REQUIRED WORK:
In the lines below, look for "Hmin". Copy each line where it appears.

------ SOURCE DATA

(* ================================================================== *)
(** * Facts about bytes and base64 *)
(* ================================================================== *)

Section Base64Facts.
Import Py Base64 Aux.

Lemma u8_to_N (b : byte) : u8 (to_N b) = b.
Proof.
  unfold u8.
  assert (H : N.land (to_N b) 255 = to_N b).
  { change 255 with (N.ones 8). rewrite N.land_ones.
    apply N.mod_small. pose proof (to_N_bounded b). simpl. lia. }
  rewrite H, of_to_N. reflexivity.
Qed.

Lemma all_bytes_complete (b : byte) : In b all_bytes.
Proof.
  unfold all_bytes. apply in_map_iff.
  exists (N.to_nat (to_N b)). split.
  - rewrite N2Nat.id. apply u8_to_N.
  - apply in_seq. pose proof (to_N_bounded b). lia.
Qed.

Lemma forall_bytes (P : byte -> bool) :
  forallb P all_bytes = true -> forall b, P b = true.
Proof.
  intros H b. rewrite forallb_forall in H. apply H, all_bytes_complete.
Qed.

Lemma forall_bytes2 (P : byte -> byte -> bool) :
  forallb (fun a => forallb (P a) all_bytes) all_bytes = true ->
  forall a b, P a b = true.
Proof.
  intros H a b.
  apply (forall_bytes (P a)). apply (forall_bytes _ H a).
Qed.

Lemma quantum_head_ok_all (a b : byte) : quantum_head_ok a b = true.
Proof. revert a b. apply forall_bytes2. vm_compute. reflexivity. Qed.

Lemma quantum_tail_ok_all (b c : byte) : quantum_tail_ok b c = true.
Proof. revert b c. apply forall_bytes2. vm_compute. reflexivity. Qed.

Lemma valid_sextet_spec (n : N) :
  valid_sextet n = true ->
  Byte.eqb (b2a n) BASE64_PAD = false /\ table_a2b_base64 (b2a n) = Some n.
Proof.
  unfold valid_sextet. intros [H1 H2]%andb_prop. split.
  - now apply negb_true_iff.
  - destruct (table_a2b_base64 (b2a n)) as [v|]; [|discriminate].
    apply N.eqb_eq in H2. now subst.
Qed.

------------
------ SOURCE DATA

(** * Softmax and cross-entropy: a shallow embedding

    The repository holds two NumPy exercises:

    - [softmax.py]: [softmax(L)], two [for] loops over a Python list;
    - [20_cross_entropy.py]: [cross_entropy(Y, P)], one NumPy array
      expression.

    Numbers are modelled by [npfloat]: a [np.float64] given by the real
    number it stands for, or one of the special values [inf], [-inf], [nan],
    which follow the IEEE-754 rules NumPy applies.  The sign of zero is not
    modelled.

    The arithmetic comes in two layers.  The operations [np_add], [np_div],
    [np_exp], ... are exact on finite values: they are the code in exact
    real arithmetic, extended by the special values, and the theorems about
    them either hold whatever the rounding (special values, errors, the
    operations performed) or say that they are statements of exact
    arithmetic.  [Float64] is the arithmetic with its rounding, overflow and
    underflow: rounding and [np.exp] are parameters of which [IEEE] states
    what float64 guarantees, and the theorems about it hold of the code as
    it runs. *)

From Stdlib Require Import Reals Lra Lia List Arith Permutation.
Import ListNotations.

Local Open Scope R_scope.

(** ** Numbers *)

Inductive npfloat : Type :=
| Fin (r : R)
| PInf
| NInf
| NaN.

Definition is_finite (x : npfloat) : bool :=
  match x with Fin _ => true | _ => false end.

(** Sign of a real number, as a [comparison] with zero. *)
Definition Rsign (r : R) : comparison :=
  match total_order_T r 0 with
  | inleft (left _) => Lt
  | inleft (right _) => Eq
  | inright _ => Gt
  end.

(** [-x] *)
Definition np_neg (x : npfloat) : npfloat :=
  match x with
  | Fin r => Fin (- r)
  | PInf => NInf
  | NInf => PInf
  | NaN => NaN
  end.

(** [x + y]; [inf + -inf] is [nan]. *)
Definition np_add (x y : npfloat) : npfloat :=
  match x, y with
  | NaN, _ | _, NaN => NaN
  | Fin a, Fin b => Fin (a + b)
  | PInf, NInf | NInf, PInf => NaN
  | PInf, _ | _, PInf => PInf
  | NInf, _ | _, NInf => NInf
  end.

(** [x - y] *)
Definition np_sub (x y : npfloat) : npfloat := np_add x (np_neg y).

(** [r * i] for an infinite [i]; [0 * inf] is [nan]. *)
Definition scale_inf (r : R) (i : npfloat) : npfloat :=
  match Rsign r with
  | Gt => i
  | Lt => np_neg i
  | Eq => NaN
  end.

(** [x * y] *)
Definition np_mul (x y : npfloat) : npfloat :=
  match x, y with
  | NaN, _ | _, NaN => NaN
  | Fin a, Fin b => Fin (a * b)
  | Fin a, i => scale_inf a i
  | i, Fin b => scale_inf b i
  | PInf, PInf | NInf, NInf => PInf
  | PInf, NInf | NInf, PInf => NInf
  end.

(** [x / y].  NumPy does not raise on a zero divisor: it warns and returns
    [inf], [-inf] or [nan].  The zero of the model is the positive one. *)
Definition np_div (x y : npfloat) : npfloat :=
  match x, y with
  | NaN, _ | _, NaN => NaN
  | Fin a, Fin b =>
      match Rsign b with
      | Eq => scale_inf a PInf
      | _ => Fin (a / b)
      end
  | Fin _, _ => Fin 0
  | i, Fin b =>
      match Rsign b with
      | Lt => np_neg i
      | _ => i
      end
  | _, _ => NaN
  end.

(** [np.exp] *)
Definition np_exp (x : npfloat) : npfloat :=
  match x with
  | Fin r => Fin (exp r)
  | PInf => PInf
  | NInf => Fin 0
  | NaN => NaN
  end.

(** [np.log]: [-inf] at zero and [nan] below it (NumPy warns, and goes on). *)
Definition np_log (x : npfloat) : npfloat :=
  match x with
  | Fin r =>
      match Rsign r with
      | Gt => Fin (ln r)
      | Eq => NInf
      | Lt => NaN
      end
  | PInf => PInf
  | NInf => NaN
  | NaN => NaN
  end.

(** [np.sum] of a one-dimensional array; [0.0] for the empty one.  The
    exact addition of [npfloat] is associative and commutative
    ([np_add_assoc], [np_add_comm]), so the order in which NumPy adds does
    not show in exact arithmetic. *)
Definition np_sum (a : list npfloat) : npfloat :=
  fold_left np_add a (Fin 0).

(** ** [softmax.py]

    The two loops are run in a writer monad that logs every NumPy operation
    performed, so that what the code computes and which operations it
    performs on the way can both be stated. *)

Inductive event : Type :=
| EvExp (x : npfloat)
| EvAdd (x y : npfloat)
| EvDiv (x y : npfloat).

------------
------ SOURCE DATA

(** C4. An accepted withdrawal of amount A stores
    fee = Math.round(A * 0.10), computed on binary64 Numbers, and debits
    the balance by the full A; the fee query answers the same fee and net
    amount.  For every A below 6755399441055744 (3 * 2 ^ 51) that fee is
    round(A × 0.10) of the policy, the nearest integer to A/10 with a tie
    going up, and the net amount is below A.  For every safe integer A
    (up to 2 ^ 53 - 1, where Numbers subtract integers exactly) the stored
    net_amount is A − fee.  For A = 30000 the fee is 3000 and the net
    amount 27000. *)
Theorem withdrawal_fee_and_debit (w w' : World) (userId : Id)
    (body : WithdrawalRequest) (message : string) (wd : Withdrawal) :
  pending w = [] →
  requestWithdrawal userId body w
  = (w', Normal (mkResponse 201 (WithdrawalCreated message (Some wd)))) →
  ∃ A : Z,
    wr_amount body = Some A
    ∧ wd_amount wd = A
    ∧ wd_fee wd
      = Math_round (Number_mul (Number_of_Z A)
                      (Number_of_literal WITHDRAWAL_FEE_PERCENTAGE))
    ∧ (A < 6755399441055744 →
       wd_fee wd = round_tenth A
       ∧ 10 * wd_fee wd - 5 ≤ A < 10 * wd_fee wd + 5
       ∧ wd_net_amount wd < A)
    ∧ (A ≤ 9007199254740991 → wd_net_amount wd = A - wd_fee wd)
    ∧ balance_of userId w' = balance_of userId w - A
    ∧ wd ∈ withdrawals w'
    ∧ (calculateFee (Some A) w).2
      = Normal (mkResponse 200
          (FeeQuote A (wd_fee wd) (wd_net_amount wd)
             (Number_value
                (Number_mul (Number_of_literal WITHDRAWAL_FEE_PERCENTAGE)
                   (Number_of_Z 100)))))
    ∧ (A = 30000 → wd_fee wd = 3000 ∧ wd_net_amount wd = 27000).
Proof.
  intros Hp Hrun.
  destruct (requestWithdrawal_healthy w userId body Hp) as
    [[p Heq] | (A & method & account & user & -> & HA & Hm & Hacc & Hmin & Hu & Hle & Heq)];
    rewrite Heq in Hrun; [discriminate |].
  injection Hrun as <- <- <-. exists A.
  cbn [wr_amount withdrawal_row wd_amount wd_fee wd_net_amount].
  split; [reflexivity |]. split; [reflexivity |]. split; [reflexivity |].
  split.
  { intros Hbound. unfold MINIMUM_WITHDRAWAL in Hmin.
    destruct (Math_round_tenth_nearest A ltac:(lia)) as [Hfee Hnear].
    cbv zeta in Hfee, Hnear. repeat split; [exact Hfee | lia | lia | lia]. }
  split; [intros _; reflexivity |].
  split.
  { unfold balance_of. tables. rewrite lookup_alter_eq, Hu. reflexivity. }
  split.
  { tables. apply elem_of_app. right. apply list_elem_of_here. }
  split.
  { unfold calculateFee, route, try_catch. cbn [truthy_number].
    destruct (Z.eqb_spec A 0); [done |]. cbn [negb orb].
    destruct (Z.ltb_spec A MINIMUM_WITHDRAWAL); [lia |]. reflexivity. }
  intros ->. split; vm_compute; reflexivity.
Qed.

------------

TASK SOLUTION:
    [[p Heq] | (A & method & account & user & -> & HA & Hm & Hacc & Hmin & Hu & Hle & Heq)];
  { intros Hbound. unfold MINIMUM_WITHDRAWAL in Hmin.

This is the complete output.